Collection entries:
(** X: when ids are distinct, toggling the item with a given id changes the
    number of selected items by exactly one: down by one if it was
    selected, up by one otherwise. *)
Theorem toggleSelection_count (id : jstr) (st : ModalState) (x : IngredientItem) :
  NoDup (map it_id (st_ingredients st)) -> In x (st_ingredients st) -> it_id x = id ->
  List.length (filter it_isSelected (st_ingredients (toggleSelection id st))) =
  if it_isSelected x
  then List.length (filter it_isSelected (st_ingredients st)) - 1
  else List.length (filter it_isSelected (st_ingredients st)) + 1.
Proof.
  intros Hnd Hx Hid. unfold toggleSelection, updateIngredient. cbn [st_ingredients].
  destruct (find (fun i => jstr_eqb (it_id i) id) (st_ingredients st)) as [y|] eqn:Ef.
  - apply find_some in Ef. destruct Ef as [Hy Ey]. apply jstr_eqb_eq in Ey.
    assert (x = y) as <- by (apply (NoDup_map_same it_id (st_ingredients st)); congruence).
    pose proof (toggle_count id (negb (it_isSelected x)) _ x Hnd Hx Hid) as H.
    destruct (it_isSelected x); simpl in H |- *; lia.
  - exfalso. pose proof (find_none _ _ Ef x Hx) as E. simpl in E. rewrite Hid, jstr_eqb_refl in E.
    discriminate.
Qed.

Lemma toggleSelection_count_witness :
  NoDup (map it_id (st_ingredients (addNewItem modal_initial))) /\
  In (mkItem (js "manual-1") [] f1 (UStr (js "ea")) true Manual None) (st_ingredients (addNewItem modal_initial)) /\
  List.length (filter it_isSelected (st_ingredients (toggleSelection (js "manual-1") (addNewItem modal_initial)))) = 0%nat.
Proof.
  split; [repeat constructor; simpl; tauto|]. split; [now left|].
  exact (toggleSelection_count (js "manual-1") (addNewItem modal_initial)
           (mkItem (js "manual-1") [] f1 (UStr (js "ea")) true Manual None)
           ltac:(repeat constructor; simpl; tauto) (or_introl eq_refl) eq_refl).
Defined.

(** ** Where extracted ingredients come from *)

Lemma fold_push_new_Forall (P : jstr -> Prop) (xs acc : list jstr) :
  Forall P acc -> Forall P xs -> Forall P (fold_left push_new xs acc).
Proof.
  intros Ha Hx. apply Forall_forall. intros y Hy. apply fold_push_new_In in Hy.
  rewrite Forall_forall in Ha, Hx. destruct Hy; auto.
Qed.

Lemma keyword_fold_from (text : jstr) (keywords : list jstr) : forall acc,
  incl keywords ingredientKeywords ->
  Forall (extracted_from text) acc ->
  Forall (extracted_from text) (fold_left (fun ings keyword =>
      if includes (toLowerCase text) (toLowerCase keyword)
      then push_new ings (capitalize_words keyword) else ings) keywords acc).
Proof.
  induction keywords as [|kw kws IH]; simpl; intros acc Hincl H; [exact H|].
  apply IH; [intros y Hy; apply Hincl; now right|].
  destruct (includes (toLowerCase text) (toLowerCase kw)) eqn:E; [|exact H].
  apply Forall_forall. intros y Hy. apply push_new_In in Hy. destruct Hy as [Hy| ->].
  - rewrite Forall_forall in H. auto.
  - left. exists kw. split; [apply Hincl; now left|auto].
Qed.

(** X: every string [extractIngredients] returns is either a keyword of
    its list found (case-insensitively) in the text, with each word
    capitalised, or an item of the list that the first match of
    [/ingredients?[:\s]+(.*?)(?:\n|$)/i] captures in the lowercased text,
    split at the separators and cleaned (trimmed, a leading ordinal and the
    parenthesised parts removed), with more than two characters. *)
Theorem extractIngredients_source (text : jstr) :
  Forall (extracted_from text) (extractIngredients text).
Proof.
  unfold extractIngredients.
  pose proof (keyword_fold_from text ingredientKeywords [] (incl_refl _) (Forall_nil _)) as Hk.
  destruct (exec_first ingredientsListPattern (toLowerCase text)) as [[m [l|]]|] eqn:Ex; try exact Hk.
  apply fold_push_new_Forall; [exact Hk|].
  apply Forall_forall. intros y Hy. apply filter_In in Hy. destruct Hy as [Hin Hy].
  right. exists m, l. split; [exact Ex|split; [exact Hin|apply Nat.ltb_lt, Hy]].
Qed.

(** ** The range of a match confidence *)

Lemma conf_values_le_1 : forallb (fun c => fle c f1) conf_values = true.
Proof. vm_compute. reflexivity. Qed.

(** X: [calculateIngredientConfidence] always returns a number between 0
    and 1 (never NaN, never negative, never above 1). *)
Theorem calculateIngredientConfidence_range (food line category : jstr) :
  is_nonneg (calculateIngredientConfidence food line category) = true /\
  fle (calculateIngredientConfidence food line category) f1 = true.
Proof.
  split; [apply calculateIngredientConfidence_nonneg|].
  apply (forallb_In (fun c => fle c f1) conf_values); [exact conf_values_le_1|].
  rewrite calc_conf_formula. apply conf_formula_in_values.
  pose proof (nonFoodWordsInLine_length (toLowerCase line)) as H.
  rewrite NON_FOOD_WORDS_length in H. exact H.
Qed.
Lemma key_ok_of_dates env sortBy a :
  sortBy ∈ sort_keys → dates_parse sortBy a → key_ok env sortBy a.
Proof.
  unfold sort_keys, dates_parse, key_ok.
  rewrite !elem_of_cons, elem_of_nil.
  intros [->|[->|[->|[->|[->|[]]]]]] [He Hp].
  - by eexists.
  - by eexists.
  - eexists. split; [reflexivity|]. simpl.
    specialize (Hp eq_refl).
    match goal with |- match ?d with _ => _ end = _ => by destruct d end.
  - eexists. split; [reflexivity|]. simpl.
    specialize (He eq_refl).
    match goal with |- match ?d with _ => _ end = _ => by destruct d end.
  - by eexists.
Qed.

Lemma sort_compare_ascending env sortBy x y :
  key_ok env sortBy x → key_ok env sortBy y →
  sort_compare env sortBy "asc" x y ≤ 0 ↔ ascending env sortBy x y.
Proof.
  intros (u & Hu & _) (v & Hv & _).
  rewrite (sort_compare_le env sortBy "asc" x y u v Hu Hv). simpl.
  unfold ascending. split.
  - intros H. by exists u, v.
  - intros (u' & v' & Hu' & Hv' & H). congruence.
Qed.

Lemma sort_compare_descending env sortBy x y :
  key_ok env sortBy x → key_ok env sortBy y →
  sort_compare env sortBy "desc" x y ≤ 0 ↔ descending env sortBy x y.
Proof.
  intros (u & Hu & _) (v & Hv & _).
  rewrite (sort_compare_le env sortBy "desc" x y u v Hu Hv). simpl.
  unfold descending, ascending. split.
  - intros H. by exists v, u.
  - intros (v' & u' & Hv' & Hu' & H). congruence.
Qed.

Lemma Array_sort_ordered env sortBy order l :
  Forall (key_ok env sortBy) l →
  StronglySorted (λ a b, sort_compare env sortBy order a b ≤ 0)
    (Array_sort (sort_compare env sortBy order) l).
Proof.
  apply (Array_sort_sorted _ (key_ok env sortBy)).
  - apply sort_compare_total.
  - apply sort_compare_trans.
Qed.

Lemma Array_sort_stable env sortBy order l v :
  filter (λ a, sort_value env sortBy a = Some v)
    (Array_sort (sort_compare env sortBy order) l)
  = filter (λ a, sort_value env sortBy a = Some v) l.
Proof.
  apply filter_Array_sort. intros x y _ _ Hx Hy.
  rewrite (sort_compare_le env sortBy order x y v v Hx Hy).
  destruct (order =? "asc")%string; apply value_lt_irrefl.
Qed.

Lemma Array_sort_reverse env sortBy l :
  Forall (key_ok env sortBy) l →
  NoDup (sort_value env sortBy <$> l) →
  Array_sort (sort_compare env sortBy "desc") l
  = reverse (Array_sort (sort_compare env sortBy "asc") l).
Proof.
  intros HP Hnd. rewrite Forall_forall in HP.
  apply (StronglySorted_unique_strong (λ a b, sort_compare env sortBy "desc" a b ≤ 0)).
  - intros x y Hx Hy Hxy Hyx.
    rewrite Array_sort_perm in Hx.
    rewrite elem_of_reverse, Array_sort_perm in Hy.
    destruct (HP x Hx) as (u & Hu & Huo). destruct (HP y Hy) as (v & Hv & Hvo).
    rewrite (sort_compare_le env sortBy "desc" x y u v Hu Hv) in Hxy.
    rewrite (sort_compare_le env sortBy "desc" y x v u Hv Hu) in Hyx.
    simpl in Hxy, Hyx.
    apply (NoDup_fmap_inj_on (sort_value env sortBy) l); [done..|].
    rewrite Hu, Hv. f_equal.
    apply value_lt_tricho; [by eapply sort_value_kind|done..].
  - apply Array_sort_ordered. by apply Forall_forall.
  - eapply StronglySorted_weaken;
      [|apply StronglySorted_reverse, (Array_sort_ordered env sortBy "asc");
        by apply Forall_forall].
    intros x y Hx Hy. unfold flip.
    rewrite elem_of_reverse, Array_sort_perm in Hx, Hy.
    rewrite (sort_compare_ascending env sortBy y x) by auto.
    by rewrite (sort_compare_descending env sortBy x y) by auto.
  - by rewrite reverse_Permutation, !Array_sort_perm.
Qed.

TRY IT:
A copy of each line above that holds the word "category" is the expected answer.

RESPONSE BOX:
Theorem calculateIngredientConfidence_range (food line category : jstr) :
  is_nonneg (calculateIngredientConfidence food line category) = true /\
  fle (calculateIngredientConfidence food line category) f1 = true.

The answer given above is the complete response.